*** ENTRIES SHOWN Section Begins ***

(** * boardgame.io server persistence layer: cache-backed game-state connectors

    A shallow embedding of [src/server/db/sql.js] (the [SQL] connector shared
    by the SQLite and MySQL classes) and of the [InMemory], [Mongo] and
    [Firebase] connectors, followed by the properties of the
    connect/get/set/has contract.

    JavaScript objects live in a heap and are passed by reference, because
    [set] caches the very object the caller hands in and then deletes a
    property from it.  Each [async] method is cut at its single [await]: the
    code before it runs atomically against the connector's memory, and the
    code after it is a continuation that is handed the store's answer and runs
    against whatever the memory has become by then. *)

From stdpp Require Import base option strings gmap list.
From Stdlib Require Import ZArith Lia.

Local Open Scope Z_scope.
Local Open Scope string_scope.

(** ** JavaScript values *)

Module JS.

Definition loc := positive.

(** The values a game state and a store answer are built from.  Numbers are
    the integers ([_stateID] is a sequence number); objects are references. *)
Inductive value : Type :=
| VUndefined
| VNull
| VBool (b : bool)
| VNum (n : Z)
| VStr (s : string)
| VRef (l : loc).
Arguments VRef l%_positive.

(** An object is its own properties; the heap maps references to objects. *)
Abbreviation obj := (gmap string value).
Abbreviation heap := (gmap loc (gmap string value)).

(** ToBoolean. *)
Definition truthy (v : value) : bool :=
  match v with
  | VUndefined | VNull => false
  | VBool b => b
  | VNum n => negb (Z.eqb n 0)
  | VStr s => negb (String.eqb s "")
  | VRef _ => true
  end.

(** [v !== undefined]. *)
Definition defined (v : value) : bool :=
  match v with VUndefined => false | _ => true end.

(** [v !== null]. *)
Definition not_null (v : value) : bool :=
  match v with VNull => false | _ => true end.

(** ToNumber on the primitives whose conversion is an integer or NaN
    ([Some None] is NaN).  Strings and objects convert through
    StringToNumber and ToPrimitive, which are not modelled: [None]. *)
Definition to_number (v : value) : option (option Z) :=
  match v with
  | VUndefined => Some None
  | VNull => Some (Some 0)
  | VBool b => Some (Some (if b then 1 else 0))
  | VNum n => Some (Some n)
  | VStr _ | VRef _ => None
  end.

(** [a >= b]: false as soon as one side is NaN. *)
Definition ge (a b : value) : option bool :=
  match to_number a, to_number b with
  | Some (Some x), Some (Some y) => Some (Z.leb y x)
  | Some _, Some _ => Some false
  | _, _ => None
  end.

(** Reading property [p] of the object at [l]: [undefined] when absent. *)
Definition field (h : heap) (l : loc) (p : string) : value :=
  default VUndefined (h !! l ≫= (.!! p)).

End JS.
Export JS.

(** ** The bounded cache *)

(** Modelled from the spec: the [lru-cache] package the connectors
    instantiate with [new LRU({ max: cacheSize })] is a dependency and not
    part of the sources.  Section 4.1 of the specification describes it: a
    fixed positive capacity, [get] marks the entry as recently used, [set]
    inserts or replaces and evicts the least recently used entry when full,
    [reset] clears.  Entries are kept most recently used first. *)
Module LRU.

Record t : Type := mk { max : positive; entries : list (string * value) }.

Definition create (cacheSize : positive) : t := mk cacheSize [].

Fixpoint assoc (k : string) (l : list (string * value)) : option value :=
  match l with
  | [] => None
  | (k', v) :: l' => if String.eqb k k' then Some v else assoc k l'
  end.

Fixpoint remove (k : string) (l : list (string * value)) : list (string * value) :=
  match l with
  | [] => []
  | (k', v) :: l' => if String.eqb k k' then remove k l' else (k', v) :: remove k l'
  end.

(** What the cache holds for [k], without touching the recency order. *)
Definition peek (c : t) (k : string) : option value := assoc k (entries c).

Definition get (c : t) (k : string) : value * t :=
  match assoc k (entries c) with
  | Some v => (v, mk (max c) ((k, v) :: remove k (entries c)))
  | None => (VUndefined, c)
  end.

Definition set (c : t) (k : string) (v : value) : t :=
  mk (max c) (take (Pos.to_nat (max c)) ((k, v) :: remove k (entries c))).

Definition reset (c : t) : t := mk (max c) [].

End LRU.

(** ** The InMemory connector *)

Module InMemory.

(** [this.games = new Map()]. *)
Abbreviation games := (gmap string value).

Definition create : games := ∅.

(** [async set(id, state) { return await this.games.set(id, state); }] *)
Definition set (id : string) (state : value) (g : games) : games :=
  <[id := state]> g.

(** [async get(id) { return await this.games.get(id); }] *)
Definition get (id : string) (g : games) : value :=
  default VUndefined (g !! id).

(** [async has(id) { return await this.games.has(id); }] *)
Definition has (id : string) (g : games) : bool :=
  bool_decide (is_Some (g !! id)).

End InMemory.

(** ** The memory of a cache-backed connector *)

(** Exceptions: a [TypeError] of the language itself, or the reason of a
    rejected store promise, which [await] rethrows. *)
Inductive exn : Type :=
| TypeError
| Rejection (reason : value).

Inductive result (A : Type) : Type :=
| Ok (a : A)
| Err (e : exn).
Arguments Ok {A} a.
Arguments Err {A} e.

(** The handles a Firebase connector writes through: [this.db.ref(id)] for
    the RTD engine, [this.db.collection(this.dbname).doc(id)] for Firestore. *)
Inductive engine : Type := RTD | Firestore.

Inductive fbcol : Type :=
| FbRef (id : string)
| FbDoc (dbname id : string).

*** ENTRIES SHOWN Section Ends ***
*** ENTRIES SHOWN Section Begins ***

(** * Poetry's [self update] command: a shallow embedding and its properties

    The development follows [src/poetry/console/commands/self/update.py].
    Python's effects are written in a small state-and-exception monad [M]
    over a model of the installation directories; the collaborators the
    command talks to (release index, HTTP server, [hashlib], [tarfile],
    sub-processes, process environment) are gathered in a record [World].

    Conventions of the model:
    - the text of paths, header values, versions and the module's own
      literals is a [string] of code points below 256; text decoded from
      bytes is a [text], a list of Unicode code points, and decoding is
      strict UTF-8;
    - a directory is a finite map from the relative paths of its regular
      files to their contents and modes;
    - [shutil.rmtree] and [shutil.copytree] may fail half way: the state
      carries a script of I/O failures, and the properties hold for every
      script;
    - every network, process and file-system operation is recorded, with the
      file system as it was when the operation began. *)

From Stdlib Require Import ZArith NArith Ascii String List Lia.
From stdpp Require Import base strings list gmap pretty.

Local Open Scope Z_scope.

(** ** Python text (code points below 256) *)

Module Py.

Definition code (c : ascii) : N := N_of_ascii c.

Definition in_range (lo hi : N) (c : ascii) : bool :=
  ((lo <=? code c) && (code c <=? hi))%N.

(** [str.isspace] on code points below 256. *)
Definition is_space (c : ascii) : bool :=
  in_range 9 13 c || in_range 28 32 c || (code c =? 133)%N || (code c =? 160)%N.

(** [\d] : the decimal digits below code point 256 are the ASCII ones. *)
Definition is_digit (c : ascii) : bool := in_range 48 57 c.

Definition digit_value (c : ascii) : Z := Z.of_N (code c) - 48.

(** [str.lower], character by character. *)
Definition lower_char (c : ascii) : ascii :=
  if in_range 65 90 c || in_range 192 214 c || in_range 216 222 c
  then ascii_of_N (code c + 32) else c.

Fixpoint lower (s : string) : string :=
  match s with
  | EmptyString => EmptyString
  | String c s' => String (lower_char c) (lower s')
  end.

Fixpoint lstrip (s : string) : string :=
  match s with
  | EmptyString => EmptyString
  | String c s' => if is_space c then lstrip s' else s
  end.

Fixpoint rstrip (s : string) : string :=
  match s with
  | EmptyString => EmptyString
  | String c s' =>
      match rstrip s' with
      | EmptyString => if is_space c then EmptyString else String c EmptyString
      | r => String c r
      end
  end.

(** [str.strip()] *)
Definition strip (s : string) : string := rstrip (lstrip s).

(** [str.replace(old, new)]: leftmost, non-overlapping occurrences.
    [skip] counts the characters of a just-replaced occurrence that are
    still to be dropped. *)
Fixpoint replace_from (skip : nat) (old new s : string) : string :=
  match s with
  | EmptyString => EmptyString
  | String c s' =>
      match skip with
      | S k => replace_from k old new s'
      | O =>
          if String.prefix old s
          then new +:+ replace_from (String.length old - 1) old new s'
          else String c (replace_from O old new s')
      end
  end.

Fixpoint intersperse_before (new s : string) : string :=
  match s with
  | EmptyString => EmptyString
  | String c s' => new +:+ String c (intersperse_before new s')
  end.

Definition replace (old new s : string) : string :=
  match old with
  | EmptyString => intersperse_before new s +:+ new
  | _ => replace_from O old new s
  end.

*** ENTRIES SHOWN Section Ends ***
*** ENTRIES SHOWN Section Begins ***

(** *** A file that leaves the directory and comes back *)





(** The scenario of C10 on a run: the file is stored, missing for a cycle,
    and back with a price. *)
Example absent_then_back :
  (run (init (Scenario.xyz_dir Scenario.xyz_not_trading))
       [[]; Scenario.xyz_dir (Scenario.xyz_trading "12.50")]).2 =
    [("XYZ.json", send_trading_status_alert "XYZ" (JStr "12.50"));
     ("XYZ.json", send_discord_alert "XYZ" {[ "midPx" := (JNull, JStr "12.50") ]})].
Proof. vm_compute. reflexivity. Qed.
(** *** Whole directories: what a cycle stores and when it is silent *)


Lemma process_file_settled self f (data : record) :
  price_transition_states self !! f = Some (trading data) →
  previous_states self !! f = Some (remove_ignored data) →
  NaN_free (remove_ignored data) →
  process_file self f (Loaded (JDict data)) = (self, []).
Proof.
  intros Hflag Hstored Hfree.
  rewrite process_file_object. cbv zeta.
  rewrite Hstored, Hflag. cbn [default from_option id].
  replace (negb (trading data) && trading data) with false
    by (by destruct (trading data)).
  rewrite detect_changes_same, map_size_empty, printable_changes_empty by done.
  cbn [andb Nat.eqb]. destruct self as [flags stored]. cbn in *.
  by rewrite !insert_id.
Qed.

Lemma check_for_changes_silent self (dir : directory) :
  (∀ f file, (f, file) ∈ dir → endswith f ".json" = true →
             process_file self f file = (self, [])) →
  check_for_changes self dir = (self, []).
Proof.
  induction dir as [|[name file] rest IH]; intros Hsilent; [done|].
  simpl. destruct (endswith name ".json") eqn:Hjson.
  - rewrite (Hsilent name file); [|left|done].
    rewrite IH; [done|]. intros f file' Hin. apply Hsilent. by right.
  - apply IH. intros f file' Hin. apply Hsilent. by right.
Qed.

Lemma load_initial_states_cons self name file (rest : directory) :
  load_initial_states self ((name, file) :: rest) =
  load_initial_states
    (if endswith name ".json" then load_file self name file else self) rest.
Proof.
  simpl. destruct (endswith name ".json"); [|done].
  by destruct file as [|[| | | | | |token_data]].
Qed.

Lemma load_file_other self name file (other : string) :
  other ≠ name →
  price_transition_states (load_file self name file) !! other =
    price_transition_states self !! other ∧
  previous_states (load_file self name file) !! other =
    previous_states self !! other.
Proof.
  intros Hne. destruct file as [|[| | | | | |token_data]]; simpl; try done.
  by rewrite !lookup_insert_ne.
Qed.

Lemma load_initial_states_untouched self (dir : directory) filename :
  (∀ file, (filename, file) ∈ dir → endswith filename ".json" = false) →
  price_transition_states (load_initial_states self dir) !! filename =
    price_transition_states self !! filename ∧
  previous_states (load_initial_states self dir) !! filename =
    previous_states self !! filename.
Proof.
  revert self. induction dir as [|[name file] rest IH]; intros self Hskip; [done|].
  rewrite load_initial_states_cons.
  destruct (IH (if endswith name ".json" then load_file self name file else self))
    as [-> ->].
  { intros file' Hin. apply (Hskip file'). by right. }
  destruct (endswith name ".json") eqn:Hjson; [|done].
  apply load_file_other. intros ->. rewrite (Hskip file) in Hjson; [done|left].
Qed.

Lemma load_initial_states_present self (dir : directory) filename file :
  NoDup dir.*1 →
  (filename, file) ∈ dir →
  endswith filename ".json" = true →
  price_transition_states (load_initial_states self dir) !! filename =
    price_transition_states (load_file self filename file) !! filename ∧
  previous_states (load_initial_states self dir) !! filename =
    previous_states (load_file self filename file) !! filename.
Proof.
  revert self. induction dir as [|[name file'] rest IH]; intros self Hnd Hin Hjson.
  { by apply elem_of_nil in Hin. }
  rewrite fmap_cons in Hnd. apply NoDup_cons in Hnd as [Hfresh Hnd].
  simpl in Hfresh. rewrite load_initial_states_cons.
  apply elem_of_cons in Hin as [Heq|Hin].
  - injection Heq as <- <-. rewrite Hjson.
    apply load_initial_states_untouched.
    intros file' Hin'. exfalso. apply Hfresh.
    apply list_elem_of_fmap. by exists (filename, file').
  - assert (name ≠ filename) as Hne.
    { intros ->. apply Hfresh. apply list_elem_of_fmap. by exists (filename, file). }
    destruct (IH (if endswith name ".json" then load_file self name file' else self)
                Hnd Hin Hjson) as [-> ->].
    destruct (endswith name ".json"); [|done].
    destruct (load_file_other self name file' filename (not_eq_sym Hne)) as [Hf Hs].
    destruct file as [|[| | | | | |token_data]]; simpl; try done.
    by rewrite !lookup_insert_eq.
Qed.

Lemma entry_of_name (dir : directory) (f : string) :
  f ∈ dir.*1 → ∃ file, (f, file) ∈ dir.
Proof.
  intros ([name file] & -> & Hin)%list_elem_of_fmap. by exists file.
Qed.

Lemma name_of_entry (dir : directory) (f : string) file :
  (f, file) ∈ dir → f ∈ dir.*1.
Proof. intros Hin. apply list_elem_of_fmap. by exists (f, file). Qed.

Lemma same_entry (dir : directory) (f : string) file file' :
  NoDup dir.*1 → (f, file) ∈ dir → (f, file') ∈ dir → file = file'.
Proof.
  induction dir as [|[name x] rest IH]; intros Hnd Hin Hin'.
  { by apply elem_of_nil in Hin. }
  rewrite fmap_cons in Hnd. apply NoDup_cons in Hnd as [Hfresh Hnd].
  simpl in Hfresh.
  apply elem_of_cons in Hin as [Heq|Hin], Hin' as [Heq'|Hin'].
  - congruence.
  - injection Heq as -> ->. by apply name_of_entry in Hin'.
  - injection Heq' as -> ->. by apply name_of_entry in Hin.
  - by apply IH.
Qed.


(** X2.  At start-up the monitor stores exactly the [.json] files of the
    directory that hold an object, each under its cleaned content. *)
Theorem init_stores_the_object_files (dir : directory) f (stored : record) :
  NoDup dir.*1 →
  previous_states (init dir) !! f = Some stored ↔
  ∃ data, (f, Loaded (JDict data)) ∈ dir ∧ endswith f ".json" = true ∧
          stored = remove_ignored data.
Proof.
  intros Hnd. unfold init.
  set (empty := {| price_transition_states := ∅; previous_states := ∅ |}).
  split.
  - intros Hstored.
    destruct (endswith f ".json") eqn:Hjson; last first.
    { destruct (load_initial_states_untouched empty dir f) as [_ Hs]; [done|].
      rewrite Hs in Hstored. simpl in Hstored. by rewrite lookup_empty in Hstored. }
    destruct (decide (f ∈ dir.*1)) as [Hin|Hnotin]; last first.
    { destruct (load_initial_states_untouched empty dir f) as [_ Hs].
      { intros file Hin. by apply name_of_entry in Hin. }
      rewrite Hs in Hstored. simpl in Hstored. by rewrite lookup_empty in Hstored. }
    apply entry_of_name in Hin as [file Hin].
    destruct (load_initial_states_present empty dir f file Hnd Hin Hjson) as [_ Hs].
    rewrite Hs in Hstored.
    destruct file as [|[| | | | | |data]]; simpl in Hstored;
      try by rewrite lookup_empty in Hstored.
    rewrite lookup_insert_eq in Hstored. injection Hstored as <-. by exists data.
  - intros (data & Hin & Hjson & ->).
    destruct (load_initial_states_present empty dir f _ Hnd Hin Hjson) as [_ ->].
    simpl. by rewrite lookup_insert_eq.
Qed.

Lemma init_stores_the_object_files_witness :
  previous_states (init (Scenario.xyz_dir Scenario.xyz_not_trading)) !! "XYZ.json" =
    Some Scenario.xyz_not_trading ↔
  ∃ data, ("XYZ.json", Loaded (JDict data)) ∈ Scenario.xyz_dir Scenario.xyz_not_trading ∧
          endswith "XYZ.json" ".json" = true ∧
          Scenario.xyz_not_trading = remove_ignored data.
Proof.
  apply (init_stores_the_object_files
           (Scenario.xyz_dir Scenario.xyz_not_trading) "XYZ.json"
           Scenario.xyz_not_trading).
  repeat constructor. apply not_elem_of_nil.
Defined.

*** ENTRIES SHOWN Section Ends ***

== WHAT THE EXERCISE ASKS ==
Among the records above, find each line holding "JDict" and list it.

== ANSWER SPACE ==
  process_file self f (Loaded (JDict data)) = (self, []).
  ∃ data, (f, Loaded (JDict data)) ∈ dir ∧ endswith f ".json" = true ∧
  ∃ data, ("XYZ.json", Loaded (JDict data)) ∈ Scenario.xyz_dir Scenario.xyz_not_trading ∧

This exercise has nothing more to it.